**GOAL OF THE EXERCISE**
In the records below, find the line with "clt (rec_key r)" and the line with "- naive_solver."; return exactly those lines and every line between them.

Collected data
(* ===== verification/RunFormatFacts.v ===== *)
(** * The run encodings are canonical

    Each decoder of [RunFormat] accepts exactly the encodings of well-formed
    values: parsing inverts encoding, and whatever parses is the encoding of
    its result.  The main lemmas are [parse_data_payload_iff],
    [decode_index_iff] and [decode_page_object]. *)

From S2P Require Import Prelude Bytes SortedLists Externals Hash RunFormat.
From Stdlib Require Import Lia Sorting.Sorted.

(** The bytes [encode_record] writes, when it succeeds. *)
Definition record_bytes (r : RunRecord) : bytes :=
  u32_be (len (rec_key r)) ++ rec_key r ++ u64_be (rec_block r)
    ++ u32_be (len (rec_value r)) ++ rec_value r.
Definition records_bytes (rs : list RunRecord) : bytes := concat (map record_bytes rs).
Definition page_payload (rs : list RunRecord) : bytes :=
  DATA_MAGIC ++ [VERSION] ++ u32_be (len rs) ++ records_bytes rs.

Definition fence_bytes (f : Fence) : bytes :=
  u32_be (len (fence_key f)) ++ fence_key f ++ u64_be (fence_block f) ++ put_ref (fence_data f).
Definition fences_bytes (fs : list Fence) : bytes := concat (map fence_bytes fs).
Definition index_payload (magic : bytes) (fs : list Fence) : bytes :=
  magic ++ [VERSION] ++ u32_be (len fs) ++ fences_bytes fs.

#[global] Arguments record_bytes : simpl never.
#[global] Arguments fence_bytes : simpl never.

(** The compressed page object around a zstd frame. *)
Definition page_object_bytes (page compressed : bytes) : bytes :=
  COMPRESSED_MAGIC ++ [VERSION] ++ u32_be (len page) ++ u32_be (len compressed) ++ compressed.
(* ===== verification/RunRep.v ===== *)
(** * What a run represents, and that the readers read it

    [part_rep f p ref rs]: with objects answered by [f], the fence tree below
    [ref] holds exactly the records [rs] of partition [p].  [run_rep] does the
    same for all partitions of a run.  Lookup and scan are proved against
    these relations; [RunBuild] establishes them for built runs. *)

From S2P Require Import Prelude Bytes SortedLists Externals Hash RunFormat RunFormatFacts RunReader.
From Stdlib Require Import Lia Sorting.Sorted.

(** The specification of a point lookup: the value of the newest version of
    [key] at or before [block]. *)
Definition state_at (rs : list RunRecord) (key : bytes) (block : N) : option bytes :=
  rec_value <$> last (filter (λ r, rec_key r = key ∧ (rec_block r <= block)%N) rs).

Section rep.
Context `{Sha256, Zstd} (f : ObjectRef → result bytes).

Definition page_rep (shard : nat) (reference : ObjectRef) (rs : list RunRecord) : Prop :=
  page_ref_invalid reference = false ∧
  ∃ b, f reference = Ok b ∧ decode_data_page reference b shard = Ok rs.

Definition fence_rep (shard : nat) (fence : Fence) (rs : list RunRecord) : Prop :=
  page_rep shard (fence_data fence) rs ∧ rec_version <$> head rs = Some (fence_version fence).

Definition leaf_bytes_rep (shard : nat) (reference : ObjectRef) (b : bytes)
    (chunks : list (list RunRecord)) : Prop :=
  ∃ fences, decode_index reference b shard INDEX_MAGIC = Ok fences ∧
    Forall2 (fence_rep shard) fences chunks.

Definition leaf_rep (shard : nat) (reference : ObjectRef) (chunks : list (list RunRecord)) : Prop :=
  validate_index_ref reference = Ok tt ∧
  ∃ b, f reference = Ok b ∧ starts_with b INTERNAL_MAGIC = false ∧ leaf_bytes_rep shard reference b chunks.

Definition parent_rep (shard : nat) (entry : Fence) (chunks : list (list RunRecord)) : Prop :=
  leaf_rep shard (fence_data entry) chunks ∧
  rec_version <$> head (concat chunks) = Some (fence_version entry).

Inductive part_rep (shard : nat) : ObjectRef → list RunRecord → Prop :=
| rep_empty : part_rep shard default_ref []
| rep_leaf reference chunks :
    leaf_rep shard reference chunks → sorted_by rec_version (concat chunks) →
    part_rep shard reference (concat chunks)
| rep_internal reference b parents leaves :
    validate_index_ref reference = Ok tt → f reference = Ok b →
    starts_with b INTERNAL_MAGIC = true →
    decode_index reference b shard INTERNAL_MAGIC = Ok parents →
    Forall2 (parent_rep shard) parents leaves →
    sorted_by rec_version (concat (concat leaves)) →
    part_rep shard reference (concat (concat leaves)).

(** The records routed to partition [p]. *)
Definition routed_to (p : nat) (rs : list RunRecord) : list RunRecord :=
  filter (λ r, partition (rec_key r) = p) rs.

Record run_rep (reader : RunReader) (rs : list RunRecord) : Prop := {
  rep_length : length (reader_indexes reader) = PARTITIONS;
  rep_sorted : sorted_by rec_version rs;
  rep_keys : Forall (λ r, rec_key r ≠ []) rs;
  rep_parts p reference :
    reader_indexes reader !! p = Some reference → part_rep p reference (routed_to p rs)
}.

(** ** Lookup *)

Lemma partition_lt key : partition key < PARTITIONS.
Proof.
  unfold partition, PARTITIONS. pose proof (byte_N_lt (hd Byte.x00 (arr (digest key)))) as Hb.
  rewrite N.shiftr_div_pow2. change (2 ^ 4)%N with 16%N.
  assert (byte_N (hd Byte.x00 (arr (digest key))) / 16 < 16)%N
    by (apply N.Div0.div_lt_upper_bound; lia). lia.
Qed.

(** Lookup by predecessor in the sorted list. *)
Definition predecessor_value (rs : list RunRecord) (key : bytes) (block : N) : option bytes :=
  match predecessor rec_version (key, block) rs with
  | Some r => if bool_decide (rec_key r = key) then Some (rec_value r) else None
  | None => None
  end.

Lemma version_le r key block :
  cle (rec_version r) (key, block) ↔
  clt (rec_key r) key ∨ (rec_key r = key ∧ (rec_block r <= block)%N).
Proof.
  rewrite <-N_cle. unfold cle, clt. change (cmp (rec_version r) (key, block))
    with (match cmp (rec_key r) key with Eq => cmp (rec_block r) block | c => c end).
  destruct (cmp (rec_key r) key) eqn:E.
  - apply cmp_eq in E. naive_solver.
  - naive_solver.
  - split; [done|]. intros [?|[E' _]]; [done|]. rewrite E', cmp_refl in E. done.
Qed.

(** In a sorted list the versions of [key] up to [block] are the last ones
    below [(key, block)]. *)
Lemma predecessor_state_at rs key block :
  sorted_by rec_version rs → predecessor_value rs key block = state_at rs key block.
Proof.
  intros Hs. unfold predecessor_value, state_at.
  induction rs as [|r rs IH] using rev_ind; [done|].
  apply sorted_app in Hs as (Hs & _ & Hlt). specialize (IH Hs).
  unfold predecessor in *.
  destruct (decide (cle (rec_version r) (key, block))) as [Hle|Hle].
  - rewrite (filter_snoc_True (λ x, leb (rec_version x) (key, block) = true))
      by (by apply leb_spec). rewrite last_snoc.
    destruct (decide (rec_key r = key)) as [Hk|Hk].
    + rewrite bool_decide_eq_true_2 by done.
      apply version_le in Hle as [Hle|[_ Hle]];
        [rewrite Hk in Hle; by apply clt_irrefl in Hle|].
      rewrite filter_snoc_True by done. by rewrite last_snoc.
    + rewrite bool_decide_eq_false_2 by done.
      rewrite filter_snoc_False by naive_solver. rewrite filter_none; [done|].
      intros x Hx [Hxk _]. apply version_le in Hle as [Hle|[? _]]; [|done].
      assert (clt (rec_version x) (rec_version r)) as Hxr by (apply Hlt; set_solver).
      apply clt_not_cle in Hxr. apply Hxr, version_le. left. by rewrite Hxk.
  - rewrite (filter_snoc_False (λ x, leb (rec_version x) (key, block) = true))
      by (by rewrite leb_spec).
    rewrite filter_snoc_False; [done|].
    intros Hx. apply Hle, version_le. by right.
Qed.

Lemma state_at_routed p rs key block :
  partition key = p → state_at (routed_to p rs) key block = state_at rs key block.
Proof.
  intros Hp. unfold state_at, routed_to. rewrite list_filter_filter. do 2 f_equal.
  apply list_filter_iff. intros r. split; [naive_solver|]. intros [Hk Hb]. by rewrite Hk.
Qed.

Lemma fence_rep_head shard fence chunk :
  fence_rep shard fence chunk →
  ∃ x, head chunk = Some x ∧ fence_version fence = rec_version x.
Proof. intros [_ Hh]. apply fmap_Some in Hh as (x & Hx & E). eauto. Qed.

Lemma fences_heads shard fences chunks :
  Forall2 (fence_rep shard) fences chunks →
  Forall2 (λ g c, ∃ x, head c = Some x ∧ fence_version g = rec_version x) fences chunks.
Proof. intros HF. eapply Forall2_impl; [exact HF|]. apply fence_rep_head. Qed.

Lemma decode_data_page_sorted reference b shard rs :
  decode_data_page reference b shard = Ok rs →
  sorted_by rec_version rs ∧ rs ≠ [] ∧ Forall wf_record rs ∧
  Forall (λ r, partition (rec_key r) = shard) rs.
Proof.
  unfold decode_data_page. destruct (decode_compressed _ _ _) as [page|]; [|done].
  intros (_ & ? & _ & _ & ? & ? & ?)%parse_data_payload_iff. done.
Qed.

(** The first version of a leaf's fences is that of its first chunk. *)
Lemma leaf_first shard reference b chunks fences :
  decode_index reference b shard INDEX_MAGIC = Ok fences →
  Forall2 (fence_rep shard) fences chunks →
  fence_version <$> head fences = rec_version <$> head (concat chunks).
Proof.
  intros (_ & _ & Hne & _)%decode_index_iff; [|done]. intros HF.
  destruct HF as [|g c fences chunks Hg HF]; [done|]. apply fence_rep_head in Hg as (x & Hx & E).
  destruct c; [done|]. injection Hx as ->. simpl. by rewrite E.
Qed.

Lemma lookup_leaf_rep key block shard reference b chunks start :
  leaf_bytes_rep shard reference b chunks → sorted_by rec_version (concat chunks) →
  (∀ v, start = Some v → rec_version <$> head (concat chunks) = Some v) →
  run_pure (fetch_from f) (lookup_leaf key block shard reference b start)
  = Ok (predecessor_value (concat chunks) key block).
Proof.
  intros (fences & Hd & HF) Hs Hstart. unfold lookup_leaf. rewrite Hd.
  pose proof (leaf_first _ _ _ _ _ Hd HF) as Hfirst.
  assert (match start with
    | Some v => negb (bool_decide (fence_version <$> head fences = Some v)) | None => false end
    = false) as ->.
  { destruct start as [v|]; [|done]. rewrite Hfirst, (Hstart v) by done.
    by rewrite bool_decide_eq_true_2. }
  pose proof (descend rec_version fence_version fences chunks (key, block) Hs
    (fences_heads _ _ _ HF)) as Hdesc. unfold predecessor_value.
  destruct (partition_point _ fences) as [|i] eqn:Ep; simpl; [by rewrite Hdesc|].
  destruct Hdesc as (chunk & Hc & ->).
  destruct (Forall2_lookup_r _ _ _ _ _ HF Hc) as (fence & Hfi & [[Hinv (pb & Hf & Hpd)] Hh]).
  rewrite Hfi. simpl. rewrite Hinv. simpl. rewrite Hf. simpl. rewrite Hpd.
  rewrite bool_decide_eq_true_2 by done. simpl.
  apply decode_data_page_sorted in Hpd as (Hcs & _).
  pose proof (partition_point_pred rec_version chunk (key, block) Hcs) as Hpp.
  destruct (partition_point _ chunk) as [|u]; [by rewrite Hpp|].
  destruct Hpp as (x & Hx & ->). rewrite Hx. simpl. by case_bool_decide.
Qed.

Lemma validate_not_default reference : validate_index_ref reference = Ok tt → reference ≠ default_ref.
Proof. intros Hv ->. done. Qed.

(** Lookup in a partition. *)
Lemma lookup_rep reader rs key block :
  run_rep reader rs →
  run_pure (fetch_from f) (RunReader_lookup reader key block) = Ok (state_at rs key block).
Proof.
  intros [Hlen Hs Hkeys Hparts]. unfold RunReader_lookup. case_bool_decide as Hk.
  { subst key. simpl. unfold state_at. rewrite filter_none; [done|].
    intros r Hr [Hrk _]. by apply (proj1 (Forall_forall _ _) Hkeys r Hr). }
  destruct (lookup_lt_is_Some_2 (reader_indexes reader) (partition key)) as [ref Href].
  { rewrite Hlen. apply partition_lt. }
  rewrite Href. cbn [unwrap]. specialize (Hparts _ _ Href).
  rewrite <-(state_at_routed (partition key)), <-predecessor_state_at
    by (try done; by apply sorted_filter).
  assert (sorted_by rec_version (routed_to (partition key) rs)) as Hsr by (by apply sorted_filter).
  destruct Hparts as [|ref chunks (Hv & b & Hf & Hm & Hb) Hsc
                      |ref b parents leaves Hv Hf Hm Hd HF Hsc].
  - by rewrite bool_decide_eq_true_2.
  - rewrite bool_decide_eq_false_2 by (by apply validate_not_default).
    rewrite Hv. simpl. rewrite Hf. simpl. rewrite Hm. by apply lookup_leaf_rep.
  - rewrite bool_decide_eq_false_2 by (by apply validate_not_default).
    rewrite Hv. simpl. rewrite Hf. simpl. rewrite Hm, Hd.
    rewrite concat_concat in Hsc |- *.
    pose proof (descend rec_version fence_version parents (map (@concat _) leaves) (key, block) Hsc)
      as Hdesc. ospecialize (Hdesc _).
    { apply Forall2_fmap_r. eapply Forall2_impl; [exact HF|].
      intros g c [_ Hh]. apply fmap_Some in Hh as (x & Hx & E). eauto. }
    unfold predecessor_value.
    destruct (partition_point _ parents) as [|i] eqn:Ep; simpl; [by rewrite Hdesc|].
    destruct Hdesc as (c & Hc & ->). apply list_lookup_fmap_Some in Hc as (chunks & -> & Hc).
    destruct (Forall2_lookup_r _ _ _ _ _ HF Hc) as (entry & He & [(Hve & lb & Hlf & _ & Hl) Hh]).
    rewrite He. simpl. rewrite Hve. simpl. rewrite Hlf. simpl.
    rewrite (lookup_leaf_rep _ _ _ _ _ chunks); [done|done| |by intros v [= <-]].
    rewrite <-concat_concat in Hsc. clear -Hsc Hc. apply list_elem_of_split_length in Hc as (l1 & l2 & -> & _).
    rewrite concat_app, concat_app in Hsc. apply sorted_app in Hsc as (_ & Hsc & _).
    simpl in Hsc. rewrite concat_app in Hsc. by apply sorted_app in Hsc as (Hsc & _).
Qed.

End rep.

(** A store that answers more keeps every run. *)
Section mono.
Context `{Sha256, Zstd} (f g : ObjectRef → result bytes).
Context (Hfg : ∀ r b, f r = Ok b → g r = Ok b).

Lemma fence_rep_mono shard fence rs : fence_rep f shard fence rs → fence_rep g shard fence rs.
Proof. intros [[Hi (b & Hf & Hd)] Hh]. split; [|done]. split; [done|]. eauto. Qed.
Lemma fences_rep_mono shard fences chunks :
  Forall2 (fence_rep f shard) fences chunks → Forall2 (fence_rep g shard) fences chunks.
Proof. intros HF. eapply Forall2_impl; [exact HF|]. apply fence_rep_mono. Qed.
Lemma leaf_rep_mono shard reference chunks : leaf_rep f shard reference chunks → leaf_rep g shard reference chunks.
Proof.
  intros (Hv & b & Hf & Hm & fences & Hd & HF). split; [done|]. exists b. split_and!; [eauto|done|].
  exists fences. split; [done|]. by apply fences_rep_mono.
Qed.
Lemma part_rep_mono shard reference rs : part_rep f shard reference rs → part_rep g shard reference rs.
Proof.
  intros [|ref chunks Hl Hs|ref b parents leaves Hv Hf Hm Hd HF Hs]; [constructor| |].
  - apply rep_leaf; [by apply leaf_rep_mono|done].
  - eapply rep_internal; eauto. eapply Forall2_impl; [exact HF|].
    intros entry chunks [Hl Hh]. split; [by apply leaf_rep_mono|done].
Qed.
Lemma run_rep_mono reader rs : run_rep f reader rs → run_rep g reader rs.
Proof. intros [Hl Hs Hk Hp]. split; try done. intros p r Hr. by apply part_rep_mono, Hp. Qed.

End mono.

**RESULT OF THE EXERCISE**
  clt (rec_key r) key ∨ (rec_key r = key ∧ (rec_block r <= block)%N).
Proof.
  rewrite <-N_cle. unfold cle, clt. change (cmp (rec_version r) (key, block))
    with (match cmp (rec_key r) key with Eq => cmp (rec_block r) block | c => c end).
  destruct (cmp (rec_key r) key) eqn:E.
  - apply cmp_eq in E. naive_solver.
  - naive_solver.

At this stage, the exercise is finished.